(** * Video import screen: store, file-copy pipeline and import loop

    A shallow embedding of

      - the zustand store of [src/store/useVideoStore.ts]: [addVideos],
        [clearVideos] and [deleteVideo] ([loadVideos] only reads the
        persisted value back through [JSON.parse] and is left out);
      - the file-system utilities imported as [../utils/fileSystem]:
        [validateVideoSize], [ensureVideoDirExists] and
        [copyVideoToStorage], in the version that resolves [content://]
        URIs before copying;
      - the [SelectVideosButton] component: [handleSelectVideos], that is
        the size validation followed by the sequential import loop.

    Asynchronous functions are run to completion one at a time (the code
    awaits every promise it creates), so an [async] function is a state
    transformer that either returns or throws.  Calls into the native
    bridges (react-native-fs, AsyncStorage) act on a model of the device
    and may fail at any call: a fault script in the world decides which.
    Every run also yields the trace of what it did to the outside. *)

From Stdlib Require Import ZArith String Ascii List Bool Lia DecimalString.
From Stdlib Require DecimalZ DecimalPos.
From stdpp Require Import base option list gmap strings.
Import ListNotations.

(** ** JavaScript values and built-ins

    A JS string is represented by its UTF-8 encoding, one [ascii] per byte
    (well-formed strings only: no lone surrogates).  A JS [number] is an
    integer or [NaN]; the code never produces a fraction that it stores. *)

Module JS.

Inductive number := Num (z : Z) | NaN.

Record Error := mkError { message : string }.

Definition number_eq_dec (a b : number) : {a = b} + {a <> b}.
Proof. decide equality. apply Z.eq_dec. Defined.

(** [a < b] and [a > b]: every comparison with [NaN] is false. *)
Definition lt (a b : number) : bool :=
  match a, b with Num x, Num y => (x <? y)%Z | _, _ => false end.

Definition gt (a b : number) : bool := lt b a.

(** [String(n)] for an integer. *)
Definition string_of_Z (z : Z) : string := NilZero.string_of_int (Z.to_int z).

Definition toString (n : number) : string :=
  match n with Num z => string_of_Z z | NaN => "NaN" end.

(** [x || d] on strings and numbers: the falsy values are [null]/[undefined],
    the empty string, [0] and [NaN]. *)
Definition truthy_string (s : option string) : bool :=
  match s with Some (String _ _) => true | _ => false end.

Definition or_string (s : option string) (d : string) : string :=
  match s with Some (String c r) => String c r | _ => d end.

Definition or_number (n : option number) (d : number) : number :=
  match n with
  | Some (Num z) => if (z =? 0)%Z then d else Num z
  | _ => d
  end.

(** [s.includes(c)] for a one-character needle. *)
Fixpoint includes (c : ascii) (s : string) : bool :=
  match s with
  | EmptyString => false
  | String a r => Ascii.eqb a c || includes c r
  end.

(** [s.startsWith(p)]. *)
Definition startsWith (p s : string) : bool := String.prefix p s.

# WHAT YOU ARE ASKED TO DO
Transcribe the records above from the line holding "Definition toString (n" down to the line holding "Definition truthy_string (s", inclusive, without adding anything.

# EXERCISE RESULT
Definition toString (n : number) : string :=
  match n with Num z => string_of_Z z | NaN => "NaN" end.

(** [x || d] on strings and numbers: the falsy values are [null]/[undefined],
    the empty string, [0] and [NaN]. *)
Definition truthy_string (s : option string) : bool :=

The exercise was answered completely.